UPDATE Wed 24th, 2024: This article was originally called “Nominal Types”. A few people on lobste.rs and r/programming pointed out that naming this Nominal Types is incorrect. A better description would be Phantom Types or maybe Tagged Types.
Quick overview of using nominal types to encode semantic differences between types in an efficient and elegant way
The Problem
Let’s say we’re writing a program with various types of IDs: user IDs, group IDs and document IDs. These can be represented as unsigned 64-bit integers. However, semantically, they’re different. A user ID shouldn’t be interchangeable with a group ID or a document ID. The most common approach is to differentiate them through naming conventions:
fn ping_user(user_id: u64) {
//...
}
This method works but is prone to errors. Nothing stops us from mistakenly doing:
let group_id = new_group_id();
ping_user(group_id); // This compiles!
This is far from ideal. If we were to accidentally pass a group_id into a function expecting a user_id, nothing would stop us and we would be faced with a difficult to debug production issue. This method, while very common, relies on engineers get it right 100% of the time. Can we do better? Of course we can!
In rust, we have a powerful type system at our disposal. We can use this to prevent these errors at compile time.
A Potential Solution
One approach is to create unique types for each ID:
struct GroupId(u64);
struct UserId(u64);
...
fn ping_user(id: UserId) {
//...
}
ping_user(GroupId(12345)); // This triggers an error!
This method works. The compile will stop us to from passing a GroupId
where a UserId
is expected. There are, however, some drawbacks to this specific method:
- We need to implement any methods operating on these types for each type separately. This leads to code-bloat.
- We end up generating separate code for all these types, despite them having the same underlying data.

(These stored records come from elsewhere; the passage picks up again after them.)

(* ===== verification/Fallback.v ===== *)
(** * Redaction of a document that does not parse: [internal/config/sensitivekeys.go],
    [sensitivekeyforms.go], [sensitivequote.go], [leadingkey.go], [unreadablekey.go],
    [uncoveredline.go] and [fallbackstate.go].

    The key-scoped branch of redaction walks the raw lines and decides, line by line, what is shown.
    An index that a scan of the source moves by hand is the text that remains, with the byte before it
    where a comment is looked for; a scan that steps over an escaped byte is told to [skip] it. *)

From S2P Require Import Prelude Utf8 Source Policy Schema.

Local Open Scope Z_scope.

(** ** sensitivequote.go *)

Definition SQUOTE : ascii := "'"%char.
Definition DQUOTE : ascii := ascii_of_nat 34.
Definition is_quote (c : ascii) : bool := bool_decide (c = SQUOTE) || bool_decide (c = DQUOTE).

Record sensitiveContinuation := { quote_ : option ascii; sequences : nat; mappings : nat; taintedClose : bool }.

Definition noSensitiveContinuation : sensitiveContinuation :=
  {| quote_ := None; sequences := 0; mappings := 0; taintedClose := false |}.

Definition open (s : sensitiveContinuation) : bool :=
  bool_decide (quote_ s <> None) || negb (sequences s =? 0)%nat || negb (mappings s =? 0)%nat || taintedClose s.

Definition with_quote (q : option ascii) (s : sensitiveContinuation) : sensitiveContinuation :=
  {| quote_ := q; sequences := sequences s; mappings := mappings s; taintedClose := taintedClose s |}.
Definition with_flow (sequences mappings : nat) (s : sensitiveContinuation) : sensitiveContinuation :=
  {| quote_ := quote_ s; sequences := sequences; mappings := mappings; taintedClose := taintedClose s |}.
Definition with_taint (tainted : bool) (s : sensitiveContinuation) : sensitiveContinuation :=
  {| quote_ := quote_ s; sequences := sequences s; mappings := mappings s; taintedClose := tainted |}.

- We might also create inconsistencies if we forget to add a method to GroupId that exists for UserId and would apply similarly to both (let’s say for example a
generate_next_id
method).
An Arguably Better Solution
There’s arguably a more elegant way to do this. The idea is to implement a generic type that holds our value and tag it with a type to semantically differentiate them. These types are called Phantom Types or Tagged Types. Here’s how:
struct Id<T> {
inner: u64,
_marker: std::marker::PhantomData<T>,
}
impl<T> Id<T> {
pub fn new(inner: u64) -> Self {
Self {
inner,
_marker: std::marker::PhantomData
}
}
}
struct UserIdMarker;
struct GroupIdMarker;
pub type UserId = Id<UserIdMarker>;
pub type GroupId = Id<GroupIdMarker>;
//...
fn ping_user(id: UserId) {
//...
}
ping_user(GroupId::new(12345)); // This triggers an error
What is happening here? We define a generic type Id<T>
to hold our value. Every method we implement on Id<T>
will be available to all the instantiated types. We have less code-bloat and a more consistent view. But how do we semantically distinguish instantiated types? This is where std::marker::PhantomData
comes into play.
Ghostly
At the heart of this approach is the use of std::marker::PhantomData
to tag our generic structure. PhantomData enables us to associate one type with another at compile time, effectively creating distinct, instantiated types from the same generic template. For instance, Id<UserIdMarker>
and Id<GroupIdMarker>
are treated as separate, distinct types by the Rust compiler, preventing any mix-ups between the two. Despite this, in the compiled binary, they are identical in terms of code and size.
The beauty of PhantomData lies in its non-impact on runtime performance and memory. It doesn’t require any runtime allocation, nor does it add any size to the structure. Therefore, a structure like Id<SomeTypeMarker>
will have the same memory footprint as a simple SomeId(u64)
. PhantomData’s role is purely to maintain type information, enabling the creation of unique, type-safe identifiers. It’s akin to a compile-time tag on the structure, ensuring type safety without runtime cost.
This method, while perhaps a bit more verbose initially, offers significant advantages:
- Methods defined on
Id<T>
are applicable to all our ID types, providing a unified interface. - It eliminates the need for duplicating code for each ID type.
- It still allows for the implementation of specific methods for particular ID types, such as
impl Id<GroupIdMarker> { ...}
.
However, it’s worth noting that working with phantom types can be more complex, especially for those new to the concept. They require a deeper understanding of Rust’s type system but offer robust type safety in return.
Generalization
This approach is versatile. We can apply it virtually to any type, such as String
, Uuid
, and more. Imagine you need to separate passwords from usernames in your code? By creating phantom types such as type Username = Input<UsernameMarker>
and type Password = Input<PasswordMarker>
over a generic type Input<T>
holding a PhantomData, you can clearly enforce the separation in your code.
Conclusion
Rust’s type system is powerful. We can use it to enforce semantic correctness right at the type level. PhantomData is a neat little trick in our Rust toolbox, that allow us to create rich phantom types in our code. They are an effective strategy to write more robust and error-resistant code.